Edmond teme que as agências e empresas de modelos estejam a tirar partido dos modelos, que geralmente são prestadores de serviços independentes e que beneficiam de poucas proteções laborais nos EUA, ao utilizarem as suas fotos para treinar sistemas de IA sem o seu consentimento ou compensação.

Ela descreveu um incidente em que uma cliente pediu para fotografar Edmond movendo os braços, agachando-se e andando para fins de “pesquisa”. Edmond recusou e mais tarde se sentiu enganado - sua agência de modelos disse que ela estava sendo contratada para uma prova, não para construir um avatar.

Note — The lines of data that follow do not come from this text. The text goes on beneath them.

(** * cranberry: the shade generator, the palette model and the CSS export

    A shallow embedding of the application module, in the richest of its
    three variants: the one with editable shading function and mix ratios.

    Conventions of the embedding.
    - A JavaScript [number] that holds a ratio, a gradient parameter or a
      colour coordinate is a real number ([R]); IEEE-754 rounding is not
      modelled.  The two places where a JavaScript number stops being a
      real number are explicit: [NaN] coming out of [Number(text)], and the
      quotient by zero (Infinity or NaN in JavaScript), which the model
      reports as the outcome [NotFinite].
    - A [number] that holds an index or a length is an integer ([Z]).
    - A call either returns or throws: fallible code is written in the
      [result] monad below.
    - Arrays live in a store, so that copying and assigning to an element
      are visible; the objects of a palette only have scalar fields and are
      never assigned to in place, so an array cell holds them by value. *)

From Stdlib Require Import Reals Lra Lia ZArith Ascii String.
From stdpp Require Import base option list strings gmap fin_maps pretty.

Local Open Scope R_scope.

(** ** Outcomes *)

Inductive error : Type :=
| RangeError          (* [Array(n)] with an invalid length *)
| NotFinite           (* a quotient by zero: Infinity or NaN *)
| IndexOutOfRange     (* the error kind the specification names *)
| InvalidColorFormat. (* the error kind the specification names *)

Inductive result (A : Type) : Type :=
| Ok (a : A)
| Err (e : error).
Arguments Ok {A} a.
Arguments Err {A} e.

“Esta é uma violação completa”, disse ela. “Foi realmente decepcionante para mim.”

Mas, na ausência de regulamentações sobre IA, cabe às empresas serem transparentes e éticas na implantação da tecnologia de IA. E Ziff, o fundador da Model Alliance, compara a atual falta de proteção legal para os trabalhadores da moda ao “Velho Oeste”.

É por isso que a Model Alliance está a pressionar por uma legislação como a que está a ser considerada no estado de Nova Iorque, em que uma disposição da Lei dos Trabalhadores da Moda exigiria que as empresas de gestão e as marcas obtivessem o consentimento claro por escrito dos modelos para criar ou utilizar a réplica digital de um modelo; especificar o valor e a duração da compensação e proibir a alteração ou manipulação da réplica digital dos modelos sem consentimento.

Alexsandrah diz que, com uso ético e regulamentações legais corretas, a IA pode abrir portas para mais modelos de cores como ela. Ela informou a seus clientes que possui uma réplica de IA e encaminha quaisquer perguntas sobre seu uso por meio de Wilson, que ela descreve como “alguém que conheço, amo, confio e é meu amigo”. Wilson diz que eles garantem que qualquer compensação pela IA de Alexsandrah seja comparável ao que ela ganharia pessoalmente.

Edmond, porém, é mais purista: “Temos esta Terra incrível onde vivemos. E você tem uma pessoa de todos os tons, de todas as alturas, de todos os tamanhos. Por que não encontrar essa pessoa e compensá-la?”